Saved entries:

(** * Pragya Company Law: governance-grade hybrid retrieval pipeline

    A shallow embedding of the retrieval core of the Pragya CompanyGPT
    backend: the PostgreSQL governance schema ([schema.sql]), the query
    classifier, the direct lookups, the FAISS vector search, the context
    builder of [generate_answer] and the [query] method of
    [retrieval_service_faiss.py], as the repository records them.

    Conventions.
    - Text is [string]; a character is an ASCII character (Python [str] and
      PostgreSQL [TEXT] hold Unicode code points; every operation modelled
      here acts on them one character at a time).
    - A nullable SQL column is an [option].
    - A table is the list of its rows in physical (scan) order.
    - Floating-point numbers (FAISS distances, similarity scores) are
      rationals.
    - External services (Ollama embeddings, the FAISS index, the LLM) are
      functions handed to the code that calls them.
    - Where the notes of the repository record a piece of the backend in
      two forms (the branch condition of the classifier, the list of term
      patterns, the ORDER BY of the definition lookup), both are embedded,
      and a theorem that depends on the difference is stated for either.
    - The last sections of Part I embed the Next.js front end ([app/src]):
      a route is a function from the state its module holds and the
      request to the response and the state it leaves; a JavaScript value
      that may be null or undefined is an [option], and a component is the
      function from its props to what it renders. Part III proves further
      properties of the schema, the retrieval path and the front end. *)

From Stdlib Require Import List String Ascii Bool Arith NArith ZArith QArith Lia.
From Stdlib Require Import Sorting.Sorted Permutation Lqa.
From Stdlib Require Import Structures.OrderedTypeEx.
From Stdlib Require Import DecimalString DecimalNat.
Import ListNotations.

Local Close Scope Q_scope.
Local Open Scope string_scope.
Local Open Scope list_scope.

(* ================================================================== *)
(** * Part I. Definitions *)
(* ================================================================== *)

(** ** Text utilities (Python [str] methods and slices) *)

Definition newline : string := String (ascii_of_nat 10) EmptyString.
Definition dquote : ascii := ascii_of_nat 34.
Definition squote : ascii := ascii_of_nat 39.

(** [s[:n]] *)
Fixpoint take (n : nat) (s : string) : string :=
  match n, s with
  | S n', String c s' => String c (take n' s')
  | _, _ => EmptyString
  end.

(** [s[n:]] *)
Fixpoint drop (n : nat) (s : string) : string :=
  match n, s with
  | S n', String _ s' => drop n' s'
  | _, _ => s
  end.

Definition is_upper (c : ascii) : bool :=
  let n := N_of_ascii c in ((65 <=? n) && (n <=? 90))%N.

Definition is_lower (c : ascii) : bool :=
  let n := N_of_ascii c in ((97 <=? n) && (n <=? 122))%N.

Definition lower_char (c : ascii) : ascii :=
  if is_upper c then ascii_of_N (N_of_ascii c + 32) else c.

Definition upper_char (c : ascii) : ascii :=
  if is_lower c then ascii_of_N (N_of_ascii c - 32) else c.

Fixpoint map_chars (f : ascii -> ascii) (s : string) : string :=
  match s with
  | EmptyString => EmptyString
  | String c s' => String (f c) (map_chars f s')
  end.

(** [s.lower()] and SQL [LOWER(s)] *)
Definition lower : string -> string := map_chars lower_char.

(** [s.upper()] *)
Definition upper : string -> string := map_chars upper_char.

(** [needle in haystack] *)
Fixpoint contains (needle haystack : string) : bool :=
  prefix needle haystack
  || match haystack with
     | EmptyString => false
     | String _ h' => contains needle h'
     end.

Fixpoint forallb_chars (p : ascii -> bool) (s : string) : bool :=
  match s with
  | EmptyString => true
  | String c s' => p c && forallb_chars p s'
  end.

Fixpoint replicate (n : nat) (c : ascii) : string :=
  match n with
  | O => EmptyString
  | S n' => String c (replicate n' c)
  end.

(** [s.zfill(width)]: zeros are put on the left, after a leading sign. *)
Definition zfill (width : nat) (s : string) : string :=
  let zeros := replicate (width - length s) "0"%char in
  match s with
  | String c s' =>
      if (Ascii.eqb c "+"%char || Ascii.eqb c "-"%char)%bool
      then String c (zeros ++ s')
      else zeros ++ s
  | EmptyString => zeros
  end.

(** [sep.join(parts)] *)
Definition join (sep : string) (parts : list string) : string :=
  String.concat sep parts.

(** Python renders [None] inside an f-string as the text [None]. *)
Definition py_str (o : option string) : string :=
  match o with
  | Some s => s
  | None => "None"
  end.

(** ** The governance schema ([schema.sql]) *)

Inductive chunk_role_enum := parent | child.

Inductive document_type_enum :=
| act | rule | regulation | order | notification | circular | sop | form
| guideline | practice_note | commentary | textbook | qa_book | schedule
| register | return_ | qa | other.

Inductive authority_level_enum :=
| statutory | interpretive | procedural | commentary_level.

Inductive relationship_type_enum :=
| part_of | precedes | clarifies | proceduralises | proceduralised_by
| implements | implemented_by | amends | amended_by | supersedes
| superseded_by.

Inductive lifecycle_status_enum := DRAFT | ACTIVE | RETIRED.

(** [retrieval_priority_enum]: the labels '1' .. '4'. *)
Inductive retrieval_priority_enum := P1 | P2 | P3 | P4.

Definition priority_number (p : retrieval_priority_enum) : nat :=
  match p with P1 => 1 | P2 => 2 | P3 => 3 | P4 => 4 end.
(** * EmailService: the bulk-send engine of the Excellence Services mailer

    A shallow embedding of [EmailService] (sendEmail, sendBulkEmails,
    getSummary, reset) and of the part of [Config] it reads, followed by the
    properties of the batch scheduler and of the outcome ledger.

    Conventions of the embedding
    - JavaScript values that flow through the service (the parsed JSON reply
      of the backend, the outcome objects) are terms of [JS.value]; objects
      are association lists in insertion order.
    - [throw] / a rejected promise is the [Throw] branch of [JS.completion];
      [try ... catch] is [JS.tryCatch].
    - The network and the clock are an explicit [World]: the reply to the
      [k]-th call of [fetch] and the reading of [new Date()] in the handler
      of the [k]-th send.  Every call of [fetch] settles (fulfils or rejects)
      and rejects with an [Error] object, as the Fetch standard prescribes.
    - Array indices, lengths and the loop counter are integers ([Z]); the
      quotient of getSummary is an IEEE 754 double ([JS.number]).
    - What the scheduler does to the outside is recorded as a trace of
      [event]s, in program order. *)

From Stdlib Require Import ZArith List String Ascii Bool QArith Lia Sorted
  DecimalString SpecFloat.
Import ListNotations.
Local Open Scope string_scope.
Local Open Scope list_scope.
Local Open Scope Z_scope.
Local Set Warnings "-register-all".

(* ------------------------------------------------------------------------- *)
(** ** JavaScript values, completions and the array primitives used *)

Module JS.

Inductive value : Type :=
| VUndefined
| VNull
| VBool (b : bool)
| VNum (q : Q)
| VStr (s : string)
| VArr (xs : list value)
| VObj (fields : list (string * value))
| VDate (t : value).               (* new Date(t) *)

(** An [Error] object, as thrown by fetch, by response.json() and by a
    property read on null. *)
Record error : Type := mkError { message : string }.

Inductive completion (A : Type) : Type :=
| Normal (a : A)
| Throw (e : error).
Arguments Normal {A} a.
Arguments Throw {A} e.

Definition bind {A B} (c : completion A) (k : A -> completion B)
  : completion B :=
  match c with
  | Normal a => k a
  | Throw e => Throw e
  end.

Definition tryCatch {A} (body : completion A) (handler : error -> completion A)
  : completion A :=
  match body with
  | Normal a => Normal a
  | Throw e => handler e
  end.

(** ToBoolean *)
Definition truthy (v : value) : bool :=
  match v with
  | VUndefined | VNull => false
  | VBool b => b
  | VNum q => negb (Qeq_bool q 0)
  | VStr s => negb (String.eqb s "")
  | VArr _ | VObj _ | VDate _ => true
  end.

Fixpoint assoc (k : string) (fs : list (string * value)) : option value :=
  match fs with
  | [] => None
  | (k', v) :: rest => if String.eqb k k' then Some v else assoc k rest
  end.

Fixpoint update (k : string) (v : value) (fs : list (string * value))
  : list (string * value) :=
  match fs with
  | [] => [(k, v)]
  | (k', v') :: rest =>
      if String.eqb k k' then (k, v) :: rest else (k', v') :: update k v rest
  end.

(** [v.k] for a name [k] that no built-in prototype defines (sentAt,
    attemptedAt, success, errorCode, ...): a TypeError on null and
    undefined, the own property of an object, undefined elsewhere. *)
Definition getProp (v : value) (k : string) : completion value :=
  match v with
  | VUndefined =>
      Throw (mkError ("Cannot read properties of undefined (reading '" ++ k ++ "')")%string)
  | VNull =>
      Throw (mkError ("Cannot read properties of null (reading '" ++ k ++ "')")%string)
  | VObj fs =>
      Normal (match assoc k fs with Some x => x | None => VUndefined end)
  | _ => Normal VUndefined
  end.

(** [v.k = x] on an object; the service only assigns to objects. *)
Definition setProp (v : value) (k : string) (x : value) : value :=
  match v with
  | VObj fs => VObj (update k x fs)
  | _ => v
  end.

(** ToPrimitive fails on [v] with a TypeError. A value parsed from JSON holds
    no function: an object with an own property [toString] has no callable
    toString, and the valueOf it inherits returns the object itself; an
    array is joined, which converts each element that is not null or
    undefined to a string in the same way. *)
Fixpoint notPrimitive (v : value) : bool :=
  match v with
  | VObj fs => match assoc "toString" fs with Some _ => true | None => false end
  | VArr xs => existsb notPrimitive xs
  | _ => false
  end.

(** [new Date(v)] *)
Definition newDate (v : value) : completion value :=
  if notPrimitive v
  then Throw (mkError "Cannot convert object to primitive value")
  else Normal (VDate v).

(** Relative index of Array.prototype.slice. *)
Definition clampIndex (len k : Z) : Z :=
  if k <? 0 then Z.max (len + k) 0 else Z.min k len.

(** [l.slice(from, to)] *)
Definition slice {A} (l : list A) (from to : Z) : list A :=
  let len := Z.of_nat (List.length l) in
  let k := clampIndex len from in
  let final := clampIndex len to in
  firstn (Z.to_nat (final - k)) (skipn (Z.to_nat k) l).
(** * Afroboost campaign services: WhatsApp (Twilio) and e-mail (EmailJS)

    A shallow embedding of [frontend/src/services/whatsappService.js] and of
    the e-mail service that follows it in the same source file, with the
    properties of the bulk dispatch engine, of the phone normaliser and of
    the message personalisation. *)

From Stdlib Require Import String Ascii DecimalString.
From Stdlib Require Import List NArith Bool Arith Lia.
Import ListNotations.

Set Implicit Arguments.

(** ** JavaScript strings

    A JavaScript string is a sequence of UTF-16 code units; [length],
    [startsWith], [substring], [split] and regular expressions without the
    [u] flag all work on code units. *)

Definition JsStr := list N.

(** An ASCII literal of the source. *)
Definition js (s : string) : JsStr := map N_of_ascii (list_ascii_of_string s).

(** U+00E9, the precomposed e-acute the source files use. *)
Definition eacute : N := 233%N.

Definition dollar : N := 36%N.
Definition ampersand : N := 38%N.
Definition apostrophe : N := 39%N.
Definition plus_sign : N := 43%N.
Definition backtick : N := 96%N.
Definition space : N := 32%N.

(** ToBoolean on a string: only the empty string is falsy. *)
Definition truthy (s : JsStr) : bool :=
  match s with [] => false | _ :: _ => true end.

(** ToBoolean on a property that may be [undefined]. *)
Definition truthy_opt (o : option JsStr) : bool :=
  match o with Some s => truthy s | None => false end.

(** [a || b] where [a] may be [undefined] and [b] is a string. *)
Definition or_else (a : option JsStr) (b : JsStr) : JsStr :=
  match a with
  | Some s => if truthy s then s else b
  | None => b
  end.

(** ToString inside a template literal. *)
Definition toString (o : option JsStr) : JsStr :=
  match o with Some s => s | None => js "undefined" end.

Fixpoint startsWith (s prefix : JsStr) : bool :=
  match prefix, s with
  | [], _ => true
  | p :: prefix', c :: s' => (c =? p)%N && startsWith s' prefix'
  | _ :: _, [] => false
  end.

(** The surrogate code units: leading D800-DBFF, trailing DC00-DFFF. *)
Definition is_lead_surrogate (c : N) : bool :=
  ((55296 <=? c) && (c <=? 56319))%N.

Definition is_trail_surrogate (c : N) : bool :=
  ((56320 <=? c) && (c <=? 57343))%N.

(** The conversion of a string to a USVString (Web IDL): a leading
    surrogate followed by a trailing one is kept with it as a pair, every
    other surrogate code unit becomes U+FFFD. *)
Fixpoint toUSVString (s : JsStr) : JsStr :=
  match s with
  | [] => []
  | c :: rest =>
      if is_lead_surrogate c then
        match rest with
        | [] => [65533%N]
        | d :: rest' =>
            if is_trail_surrogate d then c :: d :: toUSVString rest'
            else 65533%N :: toUSVString rest
        end
      else if is_trail_surrogate c then 65533%N :: toUSVString rest
      else c :: toUSVString rest
  end.

(** The pair that [formData.append(name, value)] adds to a
    [URLSearchParams]: both arguments are converted to USVStrings. *)
Definition form_entry (name value : JsStr) : JsStr * JsStr :=
  (toUSVString name, toUSVString value).

(** [s.substring(start)] for [0 <= start]. *)
Definition substring (s : JsStr) (start : nat) : JsStr := skipn start s.

(** [\d] without the [u] flag: the ten ASCII digits. *)
Definition is_digit (c : N) : bool := ((48 <=? c) && (c <=? 57))%N.

(** The class [[^\d+]] negated: the code units [replace] keeps. *)
Definition is_phone_char (c : N) : bool := is_digit c || (c =? plus_sign)%N.

(** [s.split(' ')[0]]: the code units before the first U+0020. *)
Fixpoint split_space_first (s : JsStr) : JsStr :=
  match s with
  | [] => []
  | c :: rest => if (c =? space)%N then [] else c :: split_space_first rest
  end.

(** *** The regular expression [/{pr\u00e9nom}/gi]

    Without the [u] flag the braces are literal characters and the [i] flag
    compares code units after Canonicalize (the single-unit upper case).
    [canonicalize] is that map on Basic Latin and Latin-1; above U+00FF it is
    the identity, which agrees with ECMAScript on every comparison against a
    character of this pattern (no code unit above U+00FF has an ASCII upper
    case under Canonicalize, and only U+00E9 upper-cases to U+00C9). *)

Definition canonicalize (c : N) : N :=
  if ((97 <=? c) && (c <=? 122))%N then (c - 32)%N
  else if ((224 <=? c) && (c <=? 254) && negb (c =? 247))%N then (c - 32)%N
  else c.

Definition PRENOM : JsStr := js "{pr" ++ [eacute] ++ js "nom}".

(** The pattern matches at the head of [s]. *)
Fixpoint match_at (pat s : JsStr) : bool :=
  match pat, s with
  | [], _ => true
  | p :: pat', c :: s' =>
      (canonicalize c =? canonicalize p)%N && match_at pat' s'
  | _ :: _, [] => false
  end.

(** GetSubstitution for a pattern without capture groups: [$$], [$&],
    [$`] and [$'] are expanded, every other [$] is literal. *)
Fixpoint getSubstitution (matched before after replacement : JsStr) : JsStr :=
  match replacement with
  | [] => []
  | c :: rest =>
      if (c =? dollar)%N then
        match rest with
        | [] => [dollar]
        | d :: rest' =>
            if (d =? dollar)%N then
              dollar :: getSubstitution matched before after rest'
            else if (d =? ampersand)%N then
              matched ++ getSubstitution matched before after rest'
            else if (d =? backtick)%N then
              before ++ getSubstitution matched before after rest'
            else if (d =? apostrophe)%N then
              after ++ getSubstitution matched before after rest'
            else dollar :: getSubstitution matched before after rest
        end
      else c :: getSubstitution matched before after rest
  end.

What the exercise asks: Start with the line above that contains "no function: an" and stop after the line that contains "(** [l.slice(from, to)] *)". Output those lines exactly, and only those.

Expected output:
    no function: an object with an own property [toString] has no callable
    toString, and the valueOf it inherits returns the object itself; an
    array is joined, which converts each element that is not null or
    undefined to a string in the same way. *)
Fixpoint notPrimitive (v : value) : bool :=
  match v with
  | VObj fs => match assoc "toString" fs with Some _ => true | None => false end
  | VArr xs => existsb notPrimitive xs
  | _ => false
  end.

(** [new Date(v)] *)
Definition newDate (v : value) : completion value :=
  if notPrimitive v
  then Throw (mkError "Cannot convert object to primitive value")
  else Normal (VDate v).

(** Relative index of Array.prototype.slice. *)
Definition clampIndex (len k : Z) : Z :=
  if k <? 0 then Z.max (len + k) 0 else Z.min k len.

(** [l.slice(from, to)] *)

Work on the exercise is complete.